_Records for this task_:
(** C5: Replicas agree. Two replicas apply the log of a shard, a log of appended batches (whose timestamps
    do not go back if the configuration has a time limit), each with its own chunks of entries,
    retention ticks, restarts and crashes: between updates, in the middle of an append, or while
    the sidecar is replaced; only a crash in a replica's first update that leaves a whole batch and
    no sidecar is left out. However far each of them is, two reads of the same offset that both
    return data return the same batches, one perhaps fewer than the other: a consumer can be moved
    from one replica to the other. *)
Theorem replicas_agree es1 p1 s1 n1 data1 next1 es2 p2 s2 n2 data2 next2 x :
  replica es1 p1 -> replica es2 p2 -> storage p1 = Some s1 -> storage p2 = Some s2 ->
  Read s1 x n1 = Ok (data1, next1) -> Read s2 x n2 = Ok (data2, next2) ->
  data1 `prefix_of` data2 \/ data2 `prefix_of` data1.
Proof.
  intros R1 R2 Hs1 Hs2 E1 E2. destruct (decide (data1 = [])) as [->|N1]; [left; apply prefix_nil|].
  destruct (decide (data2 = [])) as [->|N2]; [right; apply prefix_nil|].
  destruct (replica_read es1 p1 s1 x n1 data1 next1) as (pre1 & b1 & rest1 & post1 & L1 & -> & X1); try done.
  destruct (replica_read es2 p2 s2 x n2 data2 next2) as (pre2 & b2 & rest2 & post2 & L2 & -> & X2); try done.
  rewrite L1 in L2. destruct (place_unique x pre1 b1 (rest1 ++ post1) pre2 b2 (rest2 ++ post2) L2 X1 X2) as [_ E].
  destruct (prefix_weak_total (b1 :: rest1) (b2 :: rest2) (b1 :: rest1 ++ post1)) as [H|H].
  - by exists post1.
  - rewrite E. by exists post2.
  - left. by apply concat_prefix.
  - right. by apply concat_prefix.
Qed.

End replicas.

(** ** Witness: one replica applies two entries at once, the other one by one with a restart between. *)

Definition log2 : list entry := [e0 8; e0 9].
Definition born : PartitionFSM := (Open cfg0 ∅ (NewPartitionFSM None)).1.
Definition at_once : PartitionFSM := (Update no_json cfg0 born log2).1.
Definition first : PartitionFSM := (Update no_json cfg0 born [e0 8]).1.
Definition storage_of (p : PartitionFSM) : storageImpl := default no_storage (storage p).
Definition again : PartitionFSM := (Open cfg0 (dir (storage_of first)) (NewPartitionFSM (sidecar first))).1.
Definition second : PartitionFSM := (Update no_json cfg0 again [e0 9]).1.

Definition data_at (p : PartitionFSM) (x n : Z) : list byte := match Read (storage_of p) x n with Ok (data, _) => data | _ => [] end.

_What to do_: Start printing at the line with "End replicas." and stop after the final line of the listing above, keeping every line exact.

_Response to this task_:
End replicas.

(** ** Witness: one replica applies two entries at once, the other one by one with a restart between. *)

Definition log2 : list entry := [e0 8; e0 9].
Definition born : PartitionFSM := (Open cfg0 ∅ (NewPartitionFSM None)).1.
Definition at_once : PartitionFSM := (Update no_json cfg0 born log2).1.
Definition first : PartitionFSM := (Update no_json cfg0 born [e0 8]).1.
Definition storage_of (p : PartitionFSM) : storageImpl := default no_storage (storage p).
Definition again : PartitionFSM := (Open cfg0 (dir (storage_of first)) (NewPartitionFSM (sidecar first))).1.
Definition second : PartitionFSM := (Update no_json cfg0 again [e0 9]).1.

Definition data_at (p : PartitionFSM) (x n : Z) : list byte := match Read (storage_of p) x n with Ok (data, _) => data | _ => [] end.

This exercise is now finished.